Lemma delrequest_stored d a gens g dbn inst : stored d a gens → generator_ok g →
  ∃ d' ps, delrequest [] [g_source g; g_node_type g; g_module g; g_instance_id g; dbn; inst] d =
      Some (d', REDIS_REPLY_ARRAY (flatten ps)) ∧
    stored d' (remove_generator g a) (gens ∖ {[ngen_text g inst]}) ∧
    (∀ h, generator_ok h → types_at d' h = if decide (h = g) then Some ∅ else types_at d h) ∧ NoDup ps ∧
    ∀ key t, (key, t) ∈ ps ↔ is_Some (a !! (g, t, key)).
Proof.
  intros [(L & Hd & Hr & <-) Hseq] Hg. unfold delrequest. fold (generator_text g).
  destruct (types_listed d L g a Hd Hg Hr) as (typ & E & Hnd & Hty & Hin).
  rewrite (E : SMEMBERS ("TYPES:" +:+ generator_text g) d = _). cbn [mbind option_bind]. rewrite EXPIRE_law.
  destruct (delete_types_seen g typ Hg Hnd d L a [] Hd Hr Hty) as (d1 & L1 & ps & E1 & Hd1 & Hr1 & Hn1 & Ht1 & Hps & Hpin).
  rewrite E1. cbn [mbind option_bind app]. clear E E1.
  pose proof (del_seen d1 L1 Hd1 (KTypes g) Hg) as Hd2. cbn [key_text] in Hd2. set (d2 := DEL _ d1) in *. clearbody d2.
  run_command (srem_seen _ _ Hd2 KNgen I (ngen_text g inst) eq_refl) as Hd3.
  assert (∀ key t, is_Some (a !! (g, t, key)) → t ∈ typ) as Hall.
  { intros key t [u Eu]. apply Hin. by destruct (rp_ok _ _ _ _ _ Hr _ _ _ _ Eu) as (_ & _ & _ & _ & ?). }
  assert (foldl (λ a t, remove_type g t a) a typ = remove_generator g a) as Ea.
  { apply map_eq. intros [[g' t] key]. rewrite lookup_remove_types, lookup_remove_generator.
    destruct (decide (g' = g)) as [->|]; [|by rewrite decide_False by naive_solver].
    destruct (decide _) as [|Hni]; [done|]. apply eq_None_not_Some. intros Ha. apply Hni. split; [done|]. by eapply Hall. }
  rewrite Ea in Hr1. eexists _, ps. split; [done|]. split; [split|split; [|split; [done|]]].
  - eexists. split; [exact Hd3|]. split.
    + destruct Hr1 as [R1 R2 R3 R4 R5 R6 R7 R8]. split; try (intros; simpl; unfold upd; repeat rewrite decide_False by done; eauto; fail).
      * intros g' t key u Eu. destruct (R1 _ _ _ _ Eu) as (? & ? & ? & ? & ?). do 4 (split; [done|]).
        rewrite lookup_remove_generator in Eu. destruct (decide (g' = g)); [done|].
        simpl. unfold upd. rewrite !decide_False by (done || by intros [=]). done.
      * intros g' t Hg'. simpl. unfold upd. rewrite decide_False by done.
        destruct (decide (KTypes g' = KTypes g)); [by intros []%elem_of_empty|eauto].
    + simpl. unfold upd. rewrite decide_True, decide_False by done. by rewrite Hn1.
  - intros k u [Hu _]%map_lookup_filter_Some. exact (Hseq k u Hu).
  - intros h Hh. rewrite (types_seen _ _ h Hd3 Hh), (types_seen _ _ h Hd Hh). simpl. unfold upd. rewrite decide_False by done.
    destruct (decide (h = g)) as [->|Hne]; [by rewrite decide_True|]. rewrite decide_False by congruence. by rewrite Ht1.
  - intros key t. rewrite Hpin. split; [by intros [_ ?]|]. intros Ha. split; [by eapply Hall|done].
Qed.

(** The highest sequence number of a type. *)
Definition last_seq (g : generator) (t : string) (a : uves) (n : Z) : Prop :=
  (∃ key u, a !! (g, t, key) = Some u ∧ u_seq u = n) ∧ ∀ key u, a !! (g, t, key) = Some u → u_seq u <= n.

**What the task requires**:
From the first line of the data through the line with "destruct (types_listed d", quote each line exactly and add nothing else.

**Answer box**:
Lemma delrequest_stored d a gens g dbn inst : stored d a gens → generator_ok g →
  ∃ d' ps, delrequest [] [g_source g; g_node_type g; g_module g; g_instance_id g; dbn; inst] d =
      Some (d', REDIS_REPLY_ARRAY (flatten ps)) ∧
    stored d' (remove_generator g a) (gens ∖ {[ngen_text g inst]}) ∧
    (∀ h, generator_ok h → types_at d' h = if decide (h = g) then Some ∅ else types_at d h) ∧ NoDup ps ∧
    ∀ key t, (key, t) ∈ ps ↔ is_Some (a !! (g, t, key)).
Proof.
  intros [(L & Hd & Hr & <-) Hseq] Hg. unfold delrequest. fold (generator_text g).
  destruct (types_listed d L g a Hd Hg Hr) as (typ & E & Hnd & Hty & Hin).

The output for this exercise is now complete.